The jury is still out on whether eating organic foods offers kids greater health benefits than conventional foods, concludes a report out today by the American Academy of Pediatrics.
Based on an analysis of scientific studies surrounding organic produce, dairy products and meat, the report says that the health advantages are inconclusive.
“Current evidence does not support any meaningful nutritional benefits or deficits from eating organic compared with conventionally grown foods, and there are no well-powered human studies that directly demonstrate health benefits or disease protection as a result of consuming an organic diet,” it says.
The report does cite lower pesticides in organic produce and potentially lower risk of exposure to drug-resistant bacteria, but the needed long-term studies do not yet exist to show that eating pesticide-free food makes people healthier, says Joel Forman, an associate professor of pediatrics at Mount Sinai Hospital in New York and co-author of the report, in November’s issue of the journal Pediatrics.
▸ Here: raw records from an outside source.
(* ===== verification/Provisioner.v ===== *)
(** [cmd/snapshot-pv-provisioner]: the provisioner that makes a persistent
    volume from a snapshot.  Its API server and its plugins are the calls of
    [Api] and [Plugin]. *)

From S2P Require Import Prelude GoStrings Types Cache Api Plugin.

#[local] Open Scope string_scope.

Definition provisionerIDAnn : string := "snapshotProvisionerIdentity".
Definition SnapshotPVCAnnotation : string := "snapshot.alpha.kubernetes.io/snapshot".

(** [controller.VolumeOptions]. *)
Record ProvisionOptions := {
  opt_ReclaimPolicy : string;
  opt_PVName : string;
  opt_PVC : PersistentVolumeClaim;
  opt_Parameters : gmap string string;
}.

#[local] Abbreviation EvApi e x := (Event (E:=CtlE PluginE) (CallApi e) x).
#[local] Abbreviation EvPlugin e x := (Event (E:=CtlE PluginE) (CallPlugin e) x).

Section provisioner.
Context {PE : Type -> Type} (volumePlugins : gmap string (VolumePlugin PE)) (identity : string).
#[local] Abbreviation M A := (prog (CtlE PE) A).

Definition getPVFromVolumeSnapshotDataSpec (spec : VolumeSnapshotDataSpec) : M (res PersistentVolume) :=
  match PersistentVolumeRef spec with
  | None => fail (errorf "VolumeSnapshotDataSpec is not bound to any PV" [])
  | Some ref =>
      let pvName := ref_Name ref in
      if bool_decide (pvName = "") then
        fail (Errorf "The PV name is not specified in snapshotdata %#v" [FDump])
      else
        let? pv := trigger (GetPersistentVolume pvName)
          else (fun err => Errorf "Failed to retrieve PV %s from the API server: %q"
                                  [FStr pvName; FErr (Some err)]) in
        ok pv
  end.

(** The test after the restore is on [pv], which is not nil, instead of
    [pvSrc]: an error of the plugin leads to the log line that prints
    [*pvSrc]. *)
Definition snapshotRestore (snapshotName : string) (snapshotData : VolumeSnapshotData)
    (options : ProvisionOptions) : M (res (option PersistentVolumeSource * gmap string string)) :=
  let spec := vsd_Spec snapshotData in
  let? pv := getPVFromVolumeSnapshotDataSpec spec in
  let volumeType := GetSupportedVolumeFromPVSpec (pv_Spec pv) in
  if bool_decide (String.length volumeType = 0) then
    fail (Errorf "unsupported volume type found in PV %#v" [FDump])
  else
    match volumePlugins !! volumeType with
    | None => fail (Errorf "%s is not supported volume for %#v" [FStr volumeType; FDump])
    | Some plugin =>
        let! restored := lift (SnapshotRestore plugin (Some snapshotData) (Some (opt_PVC options))
                                 (opt_PVName options) (opt_Parameters options)) in
        let '(pvSrc, labels, err) := restored in
        let pv := Some pv in
        if bool_decide (err <> None) && bool_decide (pv = None) then ok (None, ∅)
        else
          match pvSrc with
          | None => Crash "invalid memory address or nil pointer dereference"
          | Some pvSrc => ok (Some pvSrc, labels)
          end
    end.

Definition Provision (options : ProvisionOptions) : M (res PersistentVolume) :=
  let pvc := opt_PVC options in
  if bool_decide (pvc_Selector pvc <> None) then fail (errorf "claim Selector is not supported" [])
  else
    match Annotations (pvc_ObjectMeta pvc) !! SnapshotPVCAnnotation with
    | None => fail (errorf "snapshot annotation not found on PV" [])
    | Some snapshotName =>
        let? snapshot := trigger (GetVolumeSnapshot (Namespace (pvc_ObjectMeta pvc)) snapshotName)
          else (fun err => Errorf "failed to retrieve VolumeSnapshot %s: %v"
                                  [FStr snapshotName; FErr (Some err)]) in
        let dataName := SnapshotDataName (vs_Spec snapshot) in
        if bool_decide (String.length dataName = 0) then
          fail (Errorf "VolumeSnapshot %s is not bound to any VolumeSnapshotData"
                       [FStr snapshotName; FErr None])
        else
          let? snapshotData := trigger (GetVolumeSnapshotData NamespaceDefault dataName)
            else (fun err => Errorf "failed to retrieve VolumeSnapshotData %s: %v"
                                    [FStr dataName; FErr (Some err)]) in
          let! restored := snapshotRestore dataName snapshotData options in
          match restored with
          | Err err => fail (Errorf "failed to create a PV from snapshot %s: %v"
                                    [FStr snapshotName; FErr (Some err)])
          | Ok (None, _) => fail (Errorf "failed to create a PV from snapshot %s: %v"
                                         [FStr snapshotName; FErr None])
          | Ok (Some pvSrc, labels) =>
              ok {| pv_ObjectMeta :=
                      {| Name := opt_PVName options; Namespace := ""; SelfLink := "";
                         Labels := labels; Annotations := {[provisionerIDAnn := identity]} |};
                    pv_Spec :=
                      {| PersistentVolumeReclaimPolicy := opt_ReclaimPolicy options;
                         AccessModes := pvc_AccessModes pvc;
                         Capacity := {[ResourceStorage :=
                                         default 0%Z (pvc_Requests pvc !! ResourceStorage)]};
                         pv_Source := pvSrc |} |}
          end
    end.

Definition Delete (volume : PersistentVolume) : M (option error) :=
  match Annotations (pv_ObjectMeta volume) !! provisionerIDAnn with
  | None => Done (Some (errorf "identity annotation not found on PV" []))
  | Some ann =>
      if bool_decide (ann <> identity) then
        Done (Some (IgnoredError "identity annotation on PV does not match ours"))
      else
        let volumeType := GetSupportedVolumeFromPVSpec (pv_Spec volume) in
        if bool_decide (String.length volumeType = 0) then
          Done (Some (Errorf "unsupported volume type found in PV %#v" [FDump]))
        else
          match volumePlugins !! volumeType with
          | None => Done (Some (Errorf "%s is not supported volume for %#v" [FStr volumeType; FDump]))
          | Some plugin => lift (VolumeDelete plugin (Some volume))
          end
  end.
End provisioner.

(** * Theorems *)

Definition is_plugin_call (ev : event (CtlE PluginE)) : bool :=
  match ev with Event (CallPlugin _) _ => true | _ => false end.

(** The volume [Provision] makes of a restored source. *)
Definition provisioned (identity : string) (options : ProvisionOptions)
    (src : PersistentVolumeSource) (labels : gmap string string) : PersistentVolume :=
  {| pv_ObjectMeta := {| Name := opt_PVName options; Namespace := ""; SelfLink := "";
                         Labels := labels; Annotations := {[provisionerIDAnn := identity]} |};
     pv_Spec := {| PersistentVolumeReclaimPolicy := opt_ReclaimPolicy options;
                   AccessModes := pvc_AccessModes (opt_PVC options);
                   Capacity := {[ResourceStorage :=
                                   default 0%Z (pvc_Requests (opt_PVC options) !! ResourceStorage)]};
                   pv_Source := src |} |}.

Lemma always_provisioned names identity options :
  always (Provision (clients names) identity options)
    (fun _ o => match o with
                | Returned (Ok pv) => exists src labels, pv = provisioned identity options src labels
                | _ => True
                end) [].
Proof.
  unfold Provision, snapshotRestore, getPVFromVolumeSnapshotDataSpec. go_exec; try done.
  by do 2 eexists.
Qed.

(** The calls of a provisioning that succeeded, and of one that did not. *)
Lemma Provision_success names identity options :
  always (Provision (clients names) identity options)
    (fun tr o =>
       match o with
       | Returned (Ok pv) =>
           exists snapshotName s d ref origin src labels err,
             pvc_Selector (opt_PVC options) = None /\
             Annotations (pvc_ObjectMeta (opt_PVC options)) !! SnapshotPVCAnnotation = Some snapshotName /\
             PersistentVolumeRef (vsd_Spec d) = Some ref /\
             GetSupportedVolumeFromPVSpec (pv_Spec origin) ∈ names /\
             tr = [EvApi (GetVolumeSnapshot (Namespace (pvc_ObjectMeta (opt_PVC options)))
                            snapshotName) (Ok s);
                   EvApi (GetVolumeSnapshotData NamespaceDefault (SnapshotDataName (vs_Spec s))) (Ok d);
                   EvApi (GetPersistentVolume (ref_Name ref)) (Ok origin);
                   EvPlugin (PSnapshotRestore (GetSupportedVolumeFromPVSpec (pv_Spec origin)) (Some d)
                               (Some (opt_PVC options)) (opt_PVName options) (opt_Parameters options))
                            (Some src, labels, err)] /\
             pv = provisioned identity options src labels
       | _ => True
       end) [].
Proof.
  unfold Provision, snapshotRestore, getPVFromVolumeSnapshotDataSpec. go_exec; try done.
  all: subst; do 8 eexists; by split_and!.
Qed.

Lemma Provision_failure names identity options :
  always (Provision (clients names) identity options)
    (fun tr o =>
       match o with
       | Returned (Ok _) => True
       | Returned (Err _) => existsb is_plugin_call tr = false
       | Panicked _ =>
           exists before plugin d labels err,
             tr = (before ++ [EvPlugin (PSnapshotRestore plugin (Some d) (Some (opt_PVC options))
                                          (opt_PVName options) (opt_Parameters options))
                                       (None, labels, err)])%list
       end) [].
Proof.
  unfold Provision, snapshotRestore, getPVFromVolumeSnapshotDataSpec. go_exec; try done.
  all: subst; try (rewrite andb_false_r in *; discriminate).
  eexists [_; _; _]. do 4 eexists. reflexivity.
Qed.

(** C19: Provisioning.  Whatever it is answered, [Provision] returns a volume
    only after it read the snapshot the claim's annotation names in the claim's
    namespace, the data object the snapshot is bound to and the volume the
    snapshot was taken of, and had the plugin of that volume's type restore
    the data object for the claim; the volume it returns is the restored
    source, under the requested name, with the claim's size and access modes
    and the provisioner's identity.  When it returns an error no plugin was
    asked; and when the plugin gives no source, as it does with an error, the
    provisioner does not return at all: it panics. *)
Theorem Provision_restores names identity options :
  always (Provision (clients names) identity options)
    (fun tr o =>
       match o with
       | Returned (Ok pv) =>
           exists snapshotName s d ref origin src labels err,
             pvc_Selector (opt_PVC options) = None /\
             Annotations (pvc_ObjectMeta (opt_PVC options)) !! SnapshotPVCAnnotation = Some snapshotName /\
             PersistentVolumeRef (vsd_Spec d) = Some ref /\
             GetSupportedVolumeFromPVSpec (pv_Spec origin) ∈ names /\
             tr = [EvApi (GetVolumeSnapshot (Namespace (pvc_ObjectMeta (opt_PVC options)))
                            snapshotName) (Ok s);
                   EvApi (GetVolumeSnapshotData NamespaceDefault (SnapshotDataName (vs_Spec s))) (Ok d);
                   EvApi (GetPersistentVolume (ref_Name ref)) (Ok origin);
                   EvPlugin (PSnapshotRestore (GetSupportedVolumeFromPVSpec (pv_Spec origin)) (Some d)
                               (Some (opt_PVC options)) (opt_PVName options) (opt_Parameters options))
                            (Some src, labels, err)] /\
             pv = provisioned identity options src labels
       | Returned (Err _) => existsb is_plugin_call tr = false
       | Panicked _ =>
           exists before plugin d labels err,
             tr = (before ++ [EvPlugin (PSnapshotRestore plugin (Some d) (Some (opt_PVC options))
                                          (opt_PVName options) (opt_Parameters options))
                                       (None, labels, err)])%list
       end) [].
Proof.
  eapply always_impl; [|apply (always_and _ _ _ _ (Provision_success _ _ _) (Provision_failure _ _ _))].
  intros tr [[]|why]; by intros [? ?].
Qed.

(** A provisioned volume can be deleted by the provisioner that made it,
    and by no other.  For every volume [Provision] returns, [Delete] of the
    same identity asks the plugin of the volume's own type to delete it and
    answers what the plugin answers, if such a plugin is registered; [Delete]
    of another identity ignores the volume and makes no call. *)
Theorem Provision_Delete names identity options :
  always (Provision (clients names) identity options)
    (fun _ o =>
       match o with
       | Returned (Ok pv) =>
           let kind := GetSupportedVolumeFromPVSpec (pv_Spec pv) in
           (kind ∈ names -> kind <> "" ->
            Delete (clients names) identity pv = Vis (CallPlugin (PVolumeDelete kind (Some pv))) Done) /\
           (forall identity', identity' <> identity ->
            Delete (clients names) identity' pv =
              Done (Some (IgnoredError "identity annotation on PV does not match ours")))
       | _ => True
       end) [].
Proof.
  eapply always_impl.
  2: apply (always_provisioned names identity options).
  intros tr [[pv|e]|why]; try done. intros (src & labels & ->). split.
  - intros Hkind Hne. unfold Delete. cbn [pv_ObjectMeta provisioned Annotations].
    rewrite lookup_singleton_eq, bool_decide_eq_false_2 by (intros Hn; by apply Hn).
    rewrite bool_decide_eq_false_2 by (by destruct (GetSupportedVolumeFromPVSpec _)).
    rewrite clients_lookup, decide_True by done. reflexivity.
  - intros identity' Hid. unfold Delete. cbn [pv_ObjectMeta provisioned Annotations].
    rewrite lookup_singleton_eq, bool_decide_eq_true_2; [done|congruence].
Qed.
It was released at the academy’s meeting in New Orleans.
“We don’t really have a 100 percent answer,” says Forman.
A study released in September in the journal Annals of Internal Medicine concluded that organic products have no significant nutritional advantage over conventional foods, even though consumers often pay more than them. For that report, researchers looked at 240 studies conducted from 1966 to 2011 covering nutrient and contaminant levels in foods.